Alain Griset : "J'appelle les assureurs à la modération tarifaire"
INTERVIEW – Alain Griset, ministre délégué aux Petites et Moyennes Entreprises, a présenté son plan pour les indépendants en conseil des ministres ce mercredi. Il en détaille les grandes lignes et adresse quelques messages aux assureurs.
Comment les indépendants ont-ils traversé la crise sanitaire ?
Depuis le début de la crise sanitaire, le gouvernement a été aux côtés des indépendants. Nous avons mis en place toute une série de mesures et de dispositifs comme le Fonds de solidarité, des actions sur les cotisations sociales ou encore les prêts garantis par l'Etat. Cela a permis de maintenir le tissu économique français avec 30 à 40% de défaillances en moins. Nous nous retrouvons même face à un paradoxe. La croissance repart fort mais nous faisons face à une pénurie de main d'oeuvre dans certains secteurs.
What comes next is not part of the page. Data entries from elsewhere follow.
(* ===== verification/CoordTrace.v ===== *)
(** * What a startup may do, and what it leaves behind

    Over every run of a startup task, whatever the store, the executor and the
    other tasks answer. *)
From S2P Require Import Prelude Validation PreviewModel CoordProg CoordStartup.
Import Text Preview Coord Runs Startup.
Local Open Scope rust_scope.
Local Open Scope prog_scope.

(** ** Reading a history *)

(** The development server that may be running, by its key and instance.  A
    start that answers a port in use or a rejection has left no process behind;
    one that fails otherwise may have.  A stop that found the registration and
    ended it, or found none, ends the doubt. *)
Definition process_after (a : Action)
    : Answer a → option (string * string) → option (string * string) :=
  match a with
  | StartLocal t => λ b s,
      match b with
      | Ok _ | Err (ExFailed _) => Some (tk_preview_key t, tk_instance_id t)
      | Err (ExPortInUse _) | Err (ExBusiness _ _) => s
      end
  | StopLocal key inst => λ b s,
      match b with
      | Ok r => if stop_confirmed r && bool_decide (s = Some (key, inst)) then None else s
      | Err _ => s
      end
  | _ => λ _ s, s
  end.
Fixpoint process (before : option (string * string)) (h : list Event) : option (string * string) :=
  match h with
  | [] => before
  | Did a b :: h => process_after a b (process before h)
  end.

(** The native starts so far and the answer of the last one. *)
Definition start_of (a : Action) : Answer a → option (result (Z * Z) PreviewExecutorError) :=
  match a with StartLocal _ => λ b, Some b | _ => λ _, None end.
Fixpoint starts (h : list Event) : list (result (Z * Z) PreviewExecutorError) :=
  match h with
  | [] => []
  | Did a b :: h => match start_of a b with Some r => r :: starts h | None => starts h end
  end.

(** ** What a startup task may do *)

(** The row that was read just before the task entered its native phase. *)
Definition confirmed_row (o : OwnerId) (h : list Event) : option PreviewInstanceRecord :=
  match h with
  | Did (BeginNative o') (Ok true) :: Did (GetInstance _) (Ok (Some row)) :: _ =>
      if bool_decide (o' = o) then Some row else None
  | _ => None
  end.

Definition startup_may (o : OwnerId) (before : option (string * string)) (h : list Event)
    (a : Action) : Prop :=
  match a with
  | StartLocal t =>
      process before h = None ∧ length (starts h) < START_PORT_ATTEMPTS
      ∧ Forall (λ r, ∃ d, r = Err (ExPortInUse d)) (starts h)
      ∧ ∃ row, confirmed_row o h = Some row ∧ state row = Starting ∧ pid row = None
          ∧ instance_id row = tk_instance_id t ∧ port row = Some (tk_port t)
  | PublishRunning key _ _ p prt _ =>
      (∃ inst, process before h = Some (key, inst)) ∧ head (starts h) = Some (Ok (p, prt))
  | MarkFailed _ _ _ _ | MarkStopped _ _ _ | ResolveUnknownStopped _ _ _ => process before h = None
  | StopLocal key inst => process before h = None ∨ process before h = Some (key, inst)
  | SetAdmitted o' _ | BeginNative o' | NativeIdle o' | FinishPhase o' | SignalDone o'
  | Cancelled o' | AdmittedRow o' | SendResult o' _ => o' = o
  | OwnersRemove _ | Cancel _ | WaitExecution _ | StartOwned _ | AcceptStop _ _ | MarkUnknown _ _ _ | Within _ => False
  | _ => True
  end.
Pourquoi ce plan découpé en 20 mesures ?
La France compte 3 millions d'indépendants qu'ils soient commerçants, artisans ou libéraux. Malgré leur poids dans notre économie, ils évoluaient dans un cadre fiscal totalement inadapté à leur taille. Quand je suis arrivé au ministère délégué aux Petites et Moyennes Entreprises, j'ai tout de suite lancé les consultations pour refondre ce cadre de la création à la cession de l'entreprises
L'une des 20 mesures de votre plan est de faciliter la cession avec un avantage fiscal ouvert jusqu'à fin décembre 2023. Quels en sont les contours ?
Elle s'articule autour de deux axes. En premier lieu, cette mesure concerne les cédants. Nous augmentons le plafond d'exonération des plus-values réalisées sur les cessions. Cette exonération est totale lorsque les actifs cédés sont inférieurs à 500.000 euros (c'était 300.000 euros auparavant, ndlr). Elle est partielle en dessous de 1M d'euros. L'autre pilier de cette mesure touche les repreneurs. Entre le 1er janvier 2022 et le 31 décembre 2023, ils pourront déduire de leur résultat imposable l'amortissement relatif à l'achat d'un fonds de commerce. Ces deux mesures sont inscrites dans le projet de loi de finances pour 2022.
Pourquoi l'avoir cantonnée dans le temps ?
C'est une pratique courante et nécessaire pour mesurer l'intérêt d'une mesure fiscale. Mais je n'ai aucun doute sur le fait qu'elle sera pérénnisée.
Une autre mesure phare de votre plan concerne l'assurance volontaire. A peine 45.000 indépendants l'ont souscrite. Que préconisez-vous pour améliorer la couverture ?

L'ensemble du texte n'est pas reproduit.